(Stored items)
(** The start of [copy_modules]: the directory [tree] is there afterwards. *)
Lemma copy_modules_head filespath modules_path verbose w w0 w' mp :
  find_modules_path modules_path verbose w = (w0, Ok mp) ->
  copy_modules filespath modules_path verbose w = (w', Ok tt) ->
  let tree_mod := join mp "tree" in
  exists w1,
    isdir (fs w1) tree_mod = true
    /\ (forall k, k <> tree_mod -> fs w1 !! k = fs w !! k)
    /\ (forall k, is_Some (fs w !! k) -> fs w1 !! k = fs w !! k)
    /\ (when verbose (print ("Copying modules from etc/ into " ++ tree_mod));;
        module_files <- gets (fun σ => glob_modules σ filespath);;
        for_each (copy_module tree_mod) tt module_files;;
        let version := join filespath ".version" in
        v <- os_path_isfile version;;
        when v (shutil_copy2 version tree_mod))%py w1 = (w', Ok tt).
Proof.
  intros Hfind Hrun tree_mod.
  unfold copy_modules in Hrun. unfold bind at 1 in Hrun. rewrite Hfind in Hrun.
  apply find_modules_path_fs in Hfind.
  fold tree_mod in Hrun. unfold bind at 1 in Hrun. unfold os_path_isdir, gets at 1 in Hrun.
  unfold bind at 1 in Hrun.
  destruct (when (negb (isdir (fs w0) tree_mod)) (os_makedirs tree_mod) w0)
    as [w1 [[]|e]] eqn:Hmk; [|done].
  exists w1. split; [|split; [|split]]; [| | |exact Hrun];
    unfold when, ret in Hmk; rewrite Hfind in *;
    (destruct (isdir (fs w) tree_mod) eqn:Hd; cbn [negb] in Hmk;
     [ injection Hmk as <-; by rewrite ?Hfind
     | unfold os_makedirs in Hmk; rewrite Hfind in Hmk;
       destruct (fs w !! tree_mod) eqn:Ht; [done|];
       injection Hmk as <-; rewrite fs_set_fs ]).
  - unfold isdir, MAXSYMLINKS. cbn [resolve]. by rewrite lookup_insert_eq.
  - intros k Hk. by rewrite lookup_insert_ne.
  - intros k [nd Hk]. rewrite lookup_insert_ne; [done|]. congruence.
Qed.

(** X22: [write_file] in the dialect [modules] followed by [copy_modules] on
    the same directory: the file installed as [tree/<name>] holds the text
    just written, and [tree/.version] the two lines of [write_version] when
    [current] is set. *)
Theorem written_module_is_installed (env : environ) etcdir tree_dir modules_path verbose
    w w1 w0 w' d nm mp :
  getitem env "default" = Some d ->
  getitem d "name" = Some (VStr nm) ->
  nm <> "" -> String.prefix "." nm = false -> contains "/" nm = false ->
  etcdir <> "" -> endswith etcdir "/" = false ->
  islink (fs w) (join etcdir (nm ++ ".module")) = false ->
  islink (fs w) (join etcdir ".version") = false ->
  write_file env "modules" etcdir tree_dir w = (w1, Ok tt) ->
  find_modules_path modules_path verbose w1 = (w0, Ok mp) ->
  copy_modules etcdir modules_path verbose w1 = (w', Ok tt) ->
  let tree_mod := join mp "tree" in
  (forall name, name <> "" -> contains "/" name = false ->
                is_plain (fs w !! join tree_mod name) = true) ->
  (forall name, contains "/" name = false ->
                join etcdir (nm ++ ".module") <> join tree_mod name
                /\ join etcdir ".version" <> join tree_mod name) ->
  fs w' !! join tree_mod nm
  = Some (File (header_text "modules" tree_dir nm ++ nl ++ setenv_body env) (clock w))
  /\ (forall c, getitem d "current" = Some c -> truthy c = true ->
        fs w' !! join tree_mod ".version"
        = Some (File ("#%Module1.0" ++ nl ++ "set ModulesVersion " ++ nm) (clock w))).
Proof.
  intros Hd Hn Hne Hdot Hs Hetc Hend Hl Hlv Hwrite Hfind Hcopy tree_mod Hplain Halias.
  set (filename := join etcdir (nm ++ ".module")) in *.
  set (version := join etcdir ".version") in *.
  set (text := header_text "modules" tree_dir nm ++ nl ++ setenv_body env).
  assert (Hfv : version <> filename).
  { intros Heq. by apply (filename_not_version "modules" ".module" etcdir nm eq_refl). }
  (* what [write_file] left *)
  rewrite (write_file_spec env "modules" etcdir tree_dir w d nm ".module" Hd Hn eq_refl)
    in Hwrite.
  rewrite setenv_body_body in Hwrite by done. fold filename text in Hwrite.
  destruct (write_target (fs w) filename) as [q|e] eqn:Hq; [|done].
  apply write_target_not_link in Hq as ->; [|done].
  cbv zeta in Hwrite. change (String.eqb "modules" "modules") with true in Hwrite.
  cbv iota in Hwrite. fold version in Hwrite.
  assert (Hw1 : fs w1 !! filename = Some (File text (clock w))
                /\ (forall c, getitem d "current" = Some c -> truthy c = true ->
                      fs w1 !! version = Some (File (write_version (VStr nm)) (clock w)))
                /\ (forall k, k <> filename -> k <> version -> fs w1 !! k = fs w !! k)).
  { destruct (getitem d "current") as [c|]; [|done].
    destruct (truthy c) eqn:Hc.
    - destruct (write_target _ version) as [qv|e] eqn:Hv; [|done].
      apply write_target_not_link in Hv as ->.
      2:{ unfold islink in *. by rewrite put_lookup_ne. }
      injection Hwrite as <-. split; [|split].
      + rewrite put_lookup_ne by done. unfold put. by rewrite fs_set_fs, lookup_insert_eq.
      + intros _ _ _. unfold put at 1. by rewrite fs_set_fs, lookup_insert_eq.
      + intros k Hk1 Hk2. by rewrite !put_lookup_ne.
    - injection Hwrite as <-. split; [|split].
      + unfold put. by rewrite fs_set_fs, lookup_insert_eq.
      + intros c' [= <-] Ht. by rewrite Hc in Ht.
      + intros k Hk1 Hk2. by rewrite put_lookup_ne. }
  destruct Hw1 as (Hfile & Hver & Hrest).
  (* the copies *)
  destruct (copy_modules_head etcdir modules_path verbose w1 w0 w' mp Hfind Hcopy)
    as (w2 & Hdir & Hsame & Hkeep & Htail).
  fold tree_mod in Hdir, Hsame, Htail.
  apply copy_modules_tail in Htail as [Hmod Hcopied]; [|done|].
  2:{ intros name Hn' Hs'. rewrite Hsame by (apply join_longer; [done|by apply no_slash_start]).
      destruct (Halias name Hs') as [Ha1 Ha2].
      rewrite Hrest by (by apply not_eq_sym). by apply Hplain. }
  rewrite (glob_dir etcdir Hetc Hend) in Hmod. split.
  - apply (Hmod nm text (clock w)); try done.
    + fold filename. rewrite Hkeep; [exact Hfile|]. by rewrite Hfile.
    + intros name Hs'. by apply Halias.
  - intros c Hc Ht. apply Hcopied.
    + fold version. rewrite Hkeep; [by apply (Hver c)|]. by rewrite (Hver c).
    + intros name Hs'. by apply Halias.
Qed.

> EXERCISE GOAL: Can you repeat, word for word, every line above from the one containing "intros Heq. by" down to the one containing "apply copy_modules_tail in", including both?

> OUTPUT:
  { intros Heq. by apply (filename_not_version "modules" ".module" etcdir nm eq_refl). }
  (* what [write_file] left *)
  rewrite (write_file_spec env "modules" etcdir tree_dir w d nm ".module" Hd Hn eq_refl)
    in Hwrite.
  rewrite setenv_body_body in Hwrite by done. fold filename text in Hwrite.
  destruct (write_target (fs w) filename) as [q|e] eqn:Hq; [|done].
  apply write_target_not_link in Hq as ->; [|done].
  cbv zeta in Hwrite. change (String.eqb "modules" "modules") with true in Hwrite.
  cbv iota in Hwrite. fold version in Hwrite.
  assert (Hw1 : fs w1 !! filename = Some (File text (clock w))
                /\ (forall c, getitem d "current" = Some c -> truthy c = true ->
                      fs w1 !! version = Some (File (write_version (VStr nm)) (clock w)))
                /\ (forall k, k <> filename -> k <> version -> fs w1 !! k = fs w !! k)).
  { destruct (getitem d "current") as [c|]; [|done].
    destruct (truthy c) eqn:Hc.
    - destruct (write_target _ version) as [qv|e] eqn:Hv; [|done].
      apply write_target_not_link in Hv as ->.
      2:{ unfold islink in *. by rewrite put_lookup_ne. }
      injection Hwrite as <-. split; [|split].
      + rewrite put_lookup_ne by done. unfold put. by rewrite fs_set_fs, lookup_insert_eq.
      + intros _ _ _. unfold put at 1. by rewrite fs_set_fs, lookup_insert_eq.
      + intros k Hk1 Hk2. by rewrite !put_lookup_ne.
    - injection Hwrite as <-. split; [|split].
      + unfold put. by rewrite fs_set_fs, lookup_insert_eq.
      + intros c' [= <-] Ht. by rewrite Hc in Ht.
      + intros k Hk1 Hk2. by rewrite put_lookup_ne. }
  destruct Hw1 as (Hfile & Hver & Hrest).
  (* the copies *)
  destruct (copy_modules_head etcdir modules_path verbose w1 w0 w' mp Hfind Hcopy)
    as (w2 & Hdir & Hsame & Hkeep & Htail).
  fold tree_mod in Hdir, Hsame, Htail.
  apply copy_modules_tail in Htail as [Hmod Hcopied]; [|done|].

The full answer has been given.